Task prompt
All lines below containing "eexists" are to be listed.

Task inputs
☆ ☆ ☆ ☆
Lemma take_site_write (i : input) (s : selection) :
  take_site i (with_write s)
  = and_then (take_site i s) (fun s' => Go (with_write s')).
Proof.
  unfold take_site.
  destruct (arg_site (args (sys i))) as [m|]; [|reflexivity].
  destruct (Py.truthy m); [|reflexivity].
  destruct (Py.mem m _); reflexivity.
Qed.

(** With accepted --products, --mode and --site a run gets to line 204,
    with the version it started from. *)
Lemma accepted_reaches_version (rt : Runtime) (i : input) :
  accepted_before_version rt i ->
  exists s1 s2 s3,
    take_products rt i (start i) = Go s1 /\ take_mode i s1 = Go s2
    /\ take_site i s2 = Go s3 /\ cur_version s3 = cur_version (start i).
Proof.
  intros (Hp & Hm & Hs).
  assert (exists s1, take_products rt i (start i) = Go s1) as [s1 H1].
  { unfold take_products. destruct (arg_products (args (sys i))); eauto.
    rewrite Hp. eauto. }
  assert (exists s2, take_mode i s1 = Go s2) as [s2 H2].
  { unfold take_mode. destruct (arg_mode (args (sys i))) as [m|]; eauto.
    destruct (Py.truthy m) eqn:Et; eauto.
    rewrite (proj2 (PyFacts.mem_In _ _) (Hm m eq_refl Et)). eauto. }
  assert (exists s3, take_site i s2 = Go s3) as [s3 H3].
  { unfold take_site. destruct (arg_site (args (sys i))) as [m|]; eauto.
    destruct (Py.truthy m) eqn:Et; eauto.
    rewrite (proj2 (PyFacts.mem_In _ _) (Hs m eq_refl Et)). eauto. }
  exists s1, s2, s3. repeat split; try assumption.
  apply take_products_Go in H1 as ([H1 _] & _).
  apply take_mode_Go in H2 as ([H2 _] & _).
  apply take_site_Go in H3 as ([H3 _] & _).
  congruence.
Qed.
Definition find_token_creations (transactions : list history_tx)
  : list created_token :=
  let st :=
    fold_left scan_tx transactions
      {| created_tokens := []; seen_mints := [] |} in
  sorted ct_timestamp (created_tokens st).

(** [get_wallet_age_days(transactions)]; [now] is the clock reading of
    [datetime.now], in seconds since the epoch.  The age is the whole
    number of seconds elapsed, split into days and seconds as a
    [timedelta] is. *)
Definition get_wallet_age_days (now : Q) (transactions : list history_tx)
  : Q :=
  match transactions with
  | [] => 0%Q
  | tx :: rest =>
      let oldest_timestamp :=
        fold_left Z.min (map (fun x => get (h_timestamp x) 0) rest)
                  (get (h_timestamp tx) 0) in
      if oldest_timestamp =? 0 then 0%Q
      else
        let age := Qfloor (now - inject_Z oldest_timestamp)%Q in
        let days := age / 86400 in
        let seconds := age mod 86400 in
        (inject_Z days + inject_Z seconds / 86400)%Q
  end.

Definition status_eqb (a b : status) : bool :=
  match a, b with
  | RUGGED, RUGGED | DEAD, DEAD | LOW_LIQ, LOW_LIQ | ACTIVE, ACTIVE
  | HIGH_RISK, HIGH_RISK | CAUTION, CAUTION | UNKNOWN, UNKNOWN => true
  | _, _ => false
  end.

(** [sum(1 for t in token_outcomes if t["outcome"]["status"] == s)]. *)
Definition count_status (s : status)
           (token_outcomes : list (created_token * outcome)) : Z :=
  len (filter (fun t => status_eqb (o_status (snd t)) s) token_outcomes).

(** Step 6 of [main]: the launch frequency. *)
Definition launch_frequency (created : list created_token) : result Q :=
  if 2 <=? len created then
    match created with
    | [] => Ok 0%Q
    | first :: _ =>
        let first_ts := ct_timestamp first in
        let last_ts := ct_timestamp (last created first) in
        q <- truediv (inject_Z (last_ts - first_ts))
                     (inject_Z (7 * 24 * 60 * 60)) ;;
        let weeks := Qmax2 1 q in
        truediv (inject_Z (len created)) weeks
    end
  else Ok 0%Q.

(** Steps 5 to 8 of [main]: classify every created token through the two
    external readings, count the outcomes and score the wallet. *)
Definition score_wallet (wallet_age_days : Q) (created : list created_token)
           (readings : string -> option rugcheck_summary * option dex_pair)
  : result (Z * list string) :=
  let token_outcomes :=
    map (fun token =>
           (token,
            WalletScreen.classify_token_outcome
              (fst (readings (ct_mint token)))
              (snd (readings (ct_mint token)))))
        created in
  launches_per_week <- launch_frequency created ;;
  let rug_count := count_status RUGGED token_outcomes in
  let dead_count := count_status DEAD token_outcomes in
  WalletScreen.calculate_dev_risk_score
    wallet_age_days (len created) rug_count dead_count launches_per_week.

End WalletHistory.

(** ** Reference definitions following the specification's wording

    These are the comparison points of the refinement statements below; the
    embedded code above never uses them. *)

Module Rules.

Import BundleCheck.

(** A tier table lists [(threshold, delta)] from the highest threshold
    down; the highest matching tier wins and contributes its delta. *)
Definition highest_tier (tiers : list (Q * Z)) (x : Q) : Z :=
  match find (fun t => Qle_bool (fst t) x) tiers with
  | Some t => snd t
  | None => 0
  end.

Definition count_tiers : list (Q * Z) :=
  [(20%Q, 40); (10%Q, 25); (5%Q, 10)].
Definition share_tiers : list (Q * Z) :=
  [(50%Q, 35); (30%Q, 25); (15%Q, 15); (5%Q, 5)].
Definition largest_tiers : list (Q * Z) :=
  [(10%Q, 20); (5%Q, 10)].

(** Share of the total held by the single largest window buyer, in
    percent, when there is a window buyer. *)
Definition largest_share (a : analysis) : option Q :=
  match block0_buyers a with
  | [] => None
  | first :: _ => Some (b_amount first / total_transferred a * 100)%Q
  end.

Definition clean_launch (a : analysis) : Z :=
  if ((block0_count a <=? 2) && Qltb (block0_pct a) 5)%bool then -10 else 0.

(** Sum of the four categories of the launch-sniping table. *)
Definition raw_score (a : analysis) : Z :=
  highest_tier count_tiers (inject_Z (block0_count a))
  + highest_tier share_tiers (block0_pct a)
  + match largest_share a with
    | Some p => highest_tier largest_tiers p
    | None => 0
    end
  + clean_launch a.

(** The largest-buyer division is defined. *)
Definition share_defined (a : analysis) : Prop :=
  block0_buyers a = [] \/ ~ (total_transferred a == 0)%Q.
(** X19. [clean_build_and_output] never raises, creates nothing, and
    removes nothing outside the build directory and the output directory
    of the class: every other path is as it was, and so are the registry,
    the output and the process log. *)
Theorem clean_build_and_output_frame (self : Self) (w : World) :
  let w' := (clean_build_and_output self w).2 in
  (clean_build_and_output self w).1 = Ok tt
  /\ registry w' = registry w /\ stdout w' = stdout w
  /\ calls w' = calls w /\ broadcasts w' = broadcasts w
  /\ (forall k v, fs w' !! k = Some v -> fs w !! k = Some v)
  /\ (forall k,
        k <> build_install_dir -> is_under build_install_dir k = false ->
        k <> output_dir (cls self) -> is_under (output_dir (cls self)) k = false ->
        fs w' !! k = fs w !! k).
Proof.
  rewrite clean_build_and_output_run. cbn [fst snd fs registry stdout calls broadcasts set_fs].
  split; [done|]. split; [done|]. split; [done|]. split; [done|]. split; [done|]. split.
  - intros k v Hk. by apply rmtree_or_keep_sub, rmtree_or_keep_sub in Hk.
  - intros k Hb Hbu Ho Hou. by rewrite !rmtree_or_keep_kept.
Qed.

(** X20. When the download of the installer fails, [build] fails too,
    and it has started no child process: neither the installer nor conda
    runs.  If the two directories could be set up, the exception is the
    one of the download. *)
Theorem build_stops_without_installer (pkgs : list string) (self : Self)
    (exe : string) (e : exn) (w : World) :
  init (with_base_packages pkgs) = Ok self ->
  installer_name (with_base_packages pkgs) "Miniconda" = Ok exe ->
  requests_get ("https://repo.continuum.io/miniconda/" ++ exe) = Raise e ->
  is_ok (build self w).1 = false
  /\ calls (build self w).2 = calls w
  /\ ((reset_step self (print (VStr "Cleaning up build and output directories") w).2).1
        = Ok tt ->
      (build self w).1 = Raise e).
Proof.
  intros Hinit Hexe Hget.
  destruct (init_target pkgs self exe Hinit Hexe) as (Hcls & Hd & _).
  assert (forall w0, exists w1,
            get_source_packages_from_mirror self w0 = (Raise e, w1)
            /\ calls w1 = calls w0) as Hfail.
  { intros w0. unfold get_source_packages_from_mirror. rewrite Hd, Hcls, Hexe.
    unfold mbind at 1, M_bind at 1. unfold lift at 1.
    unfold mbind at 1, M_bind at 1. unfold print at 1.
    unfold mbind at 1, M_bind at 1. unfold lift at 1. rewrite Hget.
    eexists. split; reflexivity. }
  assert (silent (reset_step self)) as Hsilent.
  { unfold reset_step. auto 10 using silent_clean_build_and_output with silent. }
  rewrite build_is_run_steps. unfold build_steps. rewrite run_steps_cons.
  pose proof (Hsilent (print (VStr "Cleaning up build and output directories") w).2) as Hc.
  destruct (reset_step self _) as [[[]|e0] w1]; cbn [fst snd] in *.
  - rewrite run_steps_cons.
    destruct (Hfail (print (VStr "Getting installer") w1).2) as (w2 & -> & Hc2).
    cbn [fst snd is_ok]. split; [done|]. split; [|done]. by rewrite Hc2.
  - split; [done|]. split; [done|]. discriminate.
Qed.
(** * go-mockdns: the zone store, the request handler and the record mutators

    A shallow embedding of [Server.ServeDNS], [Server.writeErr],
    [Server.AppendRR], [Server.RemoveRR], [Server.Reset] and [isZoneEmpty]
    of package [mockdns], together with the parts of the Go standard library
    and of [github.com/miekg/dns] they call.  The handler comes twice: as
    the message it computes for a server whose logger is in place, and,
    in [Module logged], with the logger of the server and the writer of the
    call made explicit.

    Go strings are byte strings, modelled by [string] (a list of 8-bit
    [ascii]).  Go maps are modelled by stdpp's [gmap]; reading a missing key
    of a Go map yields the zero value, which is written out with [default].
    Unsigned 16-bit numbers are integers in [Z]; the conversion [uint16(x)]
    is the explicit reduction modulo 2^16. *)

From Stdlib Require Import ZArith Ascii String List Bool Lia.
From stdpp Require Import base option list strings gmap.

Local Open Scope string_scope.
Local Open Scope list_scope.
Local Open Scope Z_scope.

(** ** Package [strings] and [strconv] of the Go standard library *)

Module strs.

(** [strings.HasSuffix(s, suffix)]:
    [len(s) >= len(suffix) && s[len(s)-len(suffix):] == suffix]. *)
Definition HasSuffix (s suffix : string) : bool :=
  (String.length suffix <=? String.length s)%nat &&
  String.eqb
    (substring (String.length s - String.length suffix)
               (String.length suffix) s)
    suffix.

(** Case folding of one byte: 'A'..'Z' become 'a'..'z'. *)
Definition lowerByte (c : ascii) : ascii :=
  let n := nat_of_ascii c in
  if ((65 <=? n) && (n <=? 90))%nat then ascii_of_nat (n + 32) else c.

(** [strings.ToLower] on strings of ASCII bytes, the case of domain names
    in presentation format: the letters 'A'..'Z' are folded and every other
    byte is kept.  On a string with a byte above 0x7F Go decodes UTF-8 and
    maps every rune with [unicode.ToLower]; that half is not modelled, and
    this function keeps such bytes as they are. *)
Fixpoint ToLower (s : string) : string :=
  match s with
  | EmptyString => EmptyString
  | String c rest => String (lowerByte c) (ToLower rest)
  end.

(** [s[:m]] and [s[m+1:]] for the first index [m] holding [sep]
    ([strings.Index] with a one-byte separator); [None] when there is no
    such index. *)
Fixpoint cut (sep : ascii) (s : string) : option (string * string) :=
  match s with
  | EmptyString => None
  | String c rest =>
      if Ascii.eqb c sep then Some (EmptyString, rest)
      else match cut sep rest with
           | Some (a, b) => Some (String c a, b)
           | None => None
           end
  end.

(** [strings.SplitN(s, sep, n)] for a one-byte separator and [n >= 0]: at
    most [n] pieces, the last one being the unsplit remainder. *)
Fixpoint SplitN (s : string) (sep : ascii) (n : nat) : list string :=
  match n with
  | O => []
  | S O => [s]
  | S n' =>
      match cut sep s with
      | None => [s]
      | Some (a, b) => a :: SplitN b sep n'
      end
  end.

Definition digitVal (c : ascii) : option Z :=
  let n := Z.of_nat (nat_of_ascii c) in
  if (48 <=? n) && (n <=? 57) then Some (n - 48) else None.

Fixpoint digits (s : string) (acc : Z) : option Z :=
  match s with
  | EmptyString => Some acc
  | String c rest =>
      match digitVal c with
      | Some d => digits rest (acc * 10 + d)
      | None => None
      end
  end.

Definition minInt : Z := - 2 ^ 63.
Definition maxInt : Z := 2 ^ 63 - 1.

(** [strconv.Atoi] (64-bit [int]): an optional sign followed by one or
    more decimal digits, whose value fits [int]; [None] stands for the
    returned error (syntax or range). *)
Definition Atoi (s : string) : option Z :=
  let '(neg, body) :=
    match s with
    | String "-"%char rest => (true, rest)
    | String "+"%char rest => (false, rest)
    | _ => (false, s)
    end in
  match body with
  | EmptyString => None
  | _ =>
      match digits body 0 with
      | None => None
      | Some v =>
          let v' := if neg then - v else v in
          if (minInt <=? v') && (v' <=? maxInt) then Some v' else None
      end
  end.

End strs.

(** The Go conversion [uint16(x)] of an [int]. *)
Definition uint16 (x : Z) : Z := x mod 65536.
(** C7.  For a square Laplacian and an input whose batch dimension has size 1,
    [forward] with [average=False] and with [average=True] yield the same
    value: a single entry, the sum of the squares of the product, or the same
    exception when the product is rejected. *)
Theorem forward_average_batch1 (l x : tensor Q) (V : nat) (rest : list nat) :
  shape l = [V; V] ->
  shape x = 1%nat :: rest ->
  same_value (forward (mkLaplacianLoss false l) x) (forward (mkLaplacianLoss true l) x).
Proof.
  intros Hl Hx. unfold forward. rewrite Hx. cbn [laplacian average].
  destruct (matmul l x) as [y|e|] eqn:Hy; cbn [bind]; [|reflexivity|].
  - destruct (forward_sum_single y (matmul_shape_batch1 l x y V rest Hl Hx Hy))
      as (sh & v & ->).
    cbn [bind]. unfold tsum, fdiv. cbn [data Qsum fold_right].
    change (Qeq_bool (Qnat 1) 0) with false. cbn [bind same_value data].
    constructor; [|constructor]. unfold Qnat. simpl inject_Z. field.
  - unfold matmul in Hy. rewrite Hl in Hy.
    destruct (rev (shape x)) as [|k [|c' rpre]]; try discriminate;
      match type of Hy with (if ?c then _ else _) = _ => destruct c end; discriminate.
Qed.

Lemma forward_average_batch1_witness :
  same_value
    (forward (mkLaplacianLoss false (mkTensor [2; 2]%nat [1; -1; -1; 1]))
             (mkTensor [1; 2; 3]%nat [1; 2; 3; 4; 6; 8]))
    (forward (mkLaplacianLoss true (mkTensor [2; 2]%nat [1; -1; -1; 1]))
             (mkTensor [1; 2; 3]%nat [1; 2; 3; 4; 6; 8])).
Proof.
  apply (forward_average_batch1 (mkTensor [2; 2]%nat [1; -1; -1; 1])
           (mkTensor [1; 2; 3]%nat [1; 2; 3; 4; 6; 8]) 2 [2; 3]%nat).
  - reflexivity.
  - reflexivity.
Defined.

(** On that input both calls return: the per-sample vector [[100]] and the
    scalar [100]. *)
Example forward_average_batch1_values :
  forward (mkLaplacianLoss false (mkTensor [2; 2]%nat [1; -1; -1; 1]))
          (mkTensor [1; 2; 3]%nat [1; 2; 3; 4; 6; 8])
  = Ok (mkTensor [1%nat] [100])
  /\ exists v, forward (mkLaplacianLoss true (mkTensor [2; 2]%nat [1; -1; -1; 1]))
                       (mkTensor [1; 2; 3]%nat [1; 2; 3; 4; 6; 8])
               = Ok (mkTensor [] [v]) /\ v == 100.
Proof.
  split; [vm_compute; reflexivity|].
  eexists. split; [vm_compute; reflexivity|]. reflexivity.
Qed.
Lemma flat_occurrences_ok selections :
  Forall (products_ok literal_ok ok) selections ->
  forallb (all_nodes (limits_pass literal_ok)) selections = true ->
  Forall (fun o => ok (ancestors_product o)) (flat_map occurrences selections).
Proof.
  induction 1 as [| s rest Hs _ IH]; simpl; intros H; [constructor |].
  apply andb_prop in H as [H1 H2]. apply Forall_app. auto.
Qed.

Lemma below_ok s selections :
  ok (node_limit s) ->
  Forall (fun o => ok (ancestors_product o)) selections ->
  Forall (fun o => ok (ancestors_product o))
         (map (fun o : Occurrence => (s :: fst o, snd o)) selections).
Proof.
  intros Hs H. apply Forall_map. eapply Forall_impl; [| exact H].
  intros o Ho. unfold ancestors_product in *. simpl. now apply ok_mul.
Qed.

Lemma occurrences_ok s : products_ok literal_ok ok s.
Proof.
  induction s as [name arguments | name arguments selections IH | name
                 | selections IH] using SelectionNode_nested_ind;
    intros H; cbn [all_nodes] in H; apply andb_prop in H as [H1 H2].
  - repeat constructor. exact ok_one.
  - cbn [occurrences]. apply below_ok; [now apply node_limit_ok |].
    now apply flat_occurrences_ok.
  - repeat constructor. exact ok_one.
  - cbn [occurrences]. apply below_ok; [exact ok_one |].
    now apply flat_occurrences_ok.
Qed.

Lemma document_occurrences_ok document :
  all_nodes_of_document (limits_pass literal_ok) document = true ->
  Forall (fun e : Entry => ok (snd e))
         (map occurrence_entry (document_occurrences document)).
Proof.
  unfold all_nodes_of_document, document_occurrences.
  intros H. apply Forall_map. simpl.
  induction (definitions document) as [| d rest IH]; simpl in *;
    [constructor |].
  apply andb_prop in H as [H1 H2]. apply Forall_app. split; [| auto].
  unfold definition_occurrences.
  destruct (definition_selection_set d) as [selections |]; [| constructor].
  apply flat_occurrences_ok; [| exact H1].
  apply Forall_forall. intros s _. apply occurrences_ok.
Qed.

End Limits.

(** ** The cost report *)

Lemma fold_left_limits (entries : list Entry) :
  forall start,
    fold_left (fun total (entry : Entry) => total + snd entry) entries start
    = start + sum (map snd entries).
Proof.
  induction entries as [| e rest IH]; intros start; simpl.
  - lia.
  - rewrite IH. unfold sum. lia.
Qed.

Lemma sum_of_ones (entries : list Entry) :
  Forall (fun e => snd e = 1) entries ->
  sum (map snd entries) = Z.of_nat (length entries).
Proof.
  induction 1 as [| e rest He _ IH]; [reflexivity |].
  cbn [map sum fold_right length]. fold (sum (map snd rest)).
  rewrite He, IH. lia.
Qed.

Lemma deref_fresh (h : Store) (fields : list Entry) :
  deref (h ++ [fields]) (length h) = fields.
Proof. unfold deref. apply nth_middle. Qed.

Lemma deref_older (h : Store) (fields : list Entry) (l : Loc) :
  (l < length h)%nat -> deref (h ++ [fields]) l = deref h l.
Proof. intros H. unfold deref. now apply app_nth1. Qed.

Section Report.

Variable parse : string -> Result DocumentNode.

Lemma calculate_cost_store query h :
  snd (calculate_cost parse query h) =
  match parse query with
  | inl _ => h
  | inr document => h ++ [snd (for_definitions (definitions document) [])]
  end.
Proof.
  unfold calculate_cost, extract_fields_and_limit.
  destruct (parse query) as [e | document]; [reflexivity |].
  now destruct (for_definitions (definitions document) []) as [[e | u] fields].
Qed.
☆ ☆ ☆ ☆
Solution to this task
    eexists. split; reflexivity. }
  eexists. split; [vm_compute; reflexivity|]. reflexivity.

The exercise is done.